HVBA Article Summary

  1. Rising Healthcare Costs Lead to Delayed Care: As medical expenses continue to climb, a growing number of workers are skipping necessary care or reducing medication usage due to out-of-pocket costs. This trend has increased since 2020, indicating that financial barriers are having a greater impact on employee health decisions. Such delays in care can have negative long-term consequences for both employees and employers, potentially resulting in higher costs down the line.

  2. Shift Toward Wellness and Digital Resources: In response to rising costs, many employees are prioritizing wellness activities such as mindfulness, nutrition, and exercise to maintain their health. Additionally, a significant portion of workers are turning to the internet and even generative AI for medical advice, reflecting a shift toward self-managed care. While these strategies may help some individuals, they also highlight gaps in access to affordable professional healthcare.

  3. Employer Strategies and Employee Financial Stress: Employers have responded to cost pressures by increasing deductibles and shifting more expenses to employees, but this has led to greater financial stress and uncertainty among workers. More employees now report feeling unprepared to handle out-of-pocket healthcare expenses, with a notable rise in those with minimal savings for medical needs. Experts suggest that simplifying plan design, improving education, and offering flexible benefits could help employees make better-informed, cost-conscious choices without sacrificing necessary care.
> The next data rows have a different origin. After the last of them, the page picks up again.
(** * Double-buffered LZ4 frame compression on an Alveo card

    A shallow embedding of the host code of the notebook
    [data_compression/overlapping-communication-compute.ipynb]:
    [write_uncompressed], [read_compressed], the sequential reference
    [compress_hw] and the ping-pong pipeline [compress_overlapped].

    The accelerator ([xilLz4Compress]) is an external collaborator: it is a
    parameter of the development, constrained where needed by a per-block
    contract.  Python integers are [Z]; the entries of a ['u4'] array are
    stored modulo [2^32]; byte strings are [list byte]. *)

From Stdlib Require Import ZArith List Lia Bool.
From Stdlib Require Import Strings.Byte.
Import ListNotations.
Local Open Scope Z_scope.

Set Implicit Arguments.

(** ** Errors and results *)

Inductive error : Type :=
| IndexError      (* an integer index outside the array *)
| ValueError      (* [reshape] on an array of the wrong size *)
| OutOfFuel.      (* the loop bound of the model was too small *)

Inductive result (A : Type) : Type :=
| Ok (a : A)
| Err (e : error).

Arguments Ok {A} a.
Arguments Err {A} e.

Definition bind {A B : Type} (r : result A) (k : A -> result B) : result B :=
  match r with
  | Ok a => k a
  | Err e => Err e
  end.

Notation "x <- c ;; k" := (bind c (fun x => k))
  (at level 61, c at next level, right associativity).
Notation "' p <- c ;; k" := (bind c (fun x => match x with p => k end))
  (at level 61, p pattern, c at next level, right associativity).

(** ** Python sequences *)

Definition len {A : Type} (l : list A) : Z := Z.of_nat (length l).

(** Bound of a slice with step 1, as [slice.indices] computes it: a negative
    bound counts from the end, and the result is clamped to [0, n]. *)
Definition slice_bound (n i : Z) : Z :=
  if i <? 0 then Z.max 0 (i + n) else Z.min i n.

(** [l[lo:hi]] *)
Definition getslice {A : Type} (l : list A) (lo hi : Z) : list A :=
  let n := len l in
  let a := slice_bound n lo in
  let b := slice_bound n hi in
  firstn (Z.to_nat (b - a)) (skipn (Z.to_nat a) l).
Behavioral health utilization is up with anxiety disorders leading demand, report finds

By Anastassia Gliadkovskaya – Behavioral health utilization increased substantially from 2018 to 2024, with anxiety disorder care fueling much of that growth, according to Trilliant Health. The health data analytics and market research firm's latest report outlines a 62.6% jump in behavioral health utilization, based on any visit associated with a behavioral health diagnosis code. Between 2008 and 2024, the prevalence of mental illness increased by almost 6 percentage points. Read Full Article...

HVBA Article Summary

  1. Anxiety Disorders Drive Utilization Growth: The report highlights that anxiety disorders have become the leading cause of behavioral health visits, with the fastest growth rate among all mental health conditions. Women aged 18-44 experienced the highest utilization for anxiety disorders in 2024. This trend may be influenced by increased screening and greater awareness, but it also raises questions about potential overdiagnosis and unmet needs that are now being addressed.

  2. Telehealth Expansion and Plateau: Telehealth has played a significant role in behavioral health care, with nearly two-thirds of telehealth visits in 2024 attributed to behavioral health. However, the rapid growth of telehealth seen during the early COVID-19 pandemic has begun to plateau. This suggests that while telehealth remains a crucial access point, its expansion may be stabilizing as the healthcare system adapts to new norms.

  3. Workforce Shortages and Price Variability: The report projects a substantial shortfall in mental health professionals, with a national adequacy rate of only 27% in 2025 and significant state-by-state disparities. Additionally, there is considerable variation in commercial reimbursement rates for psychotherapy, with some rates differing by as much as 20 times for the same service. These findings underscore ongoing challenges in ensuring both access to care and fair, transparent pricing in behavioral health services.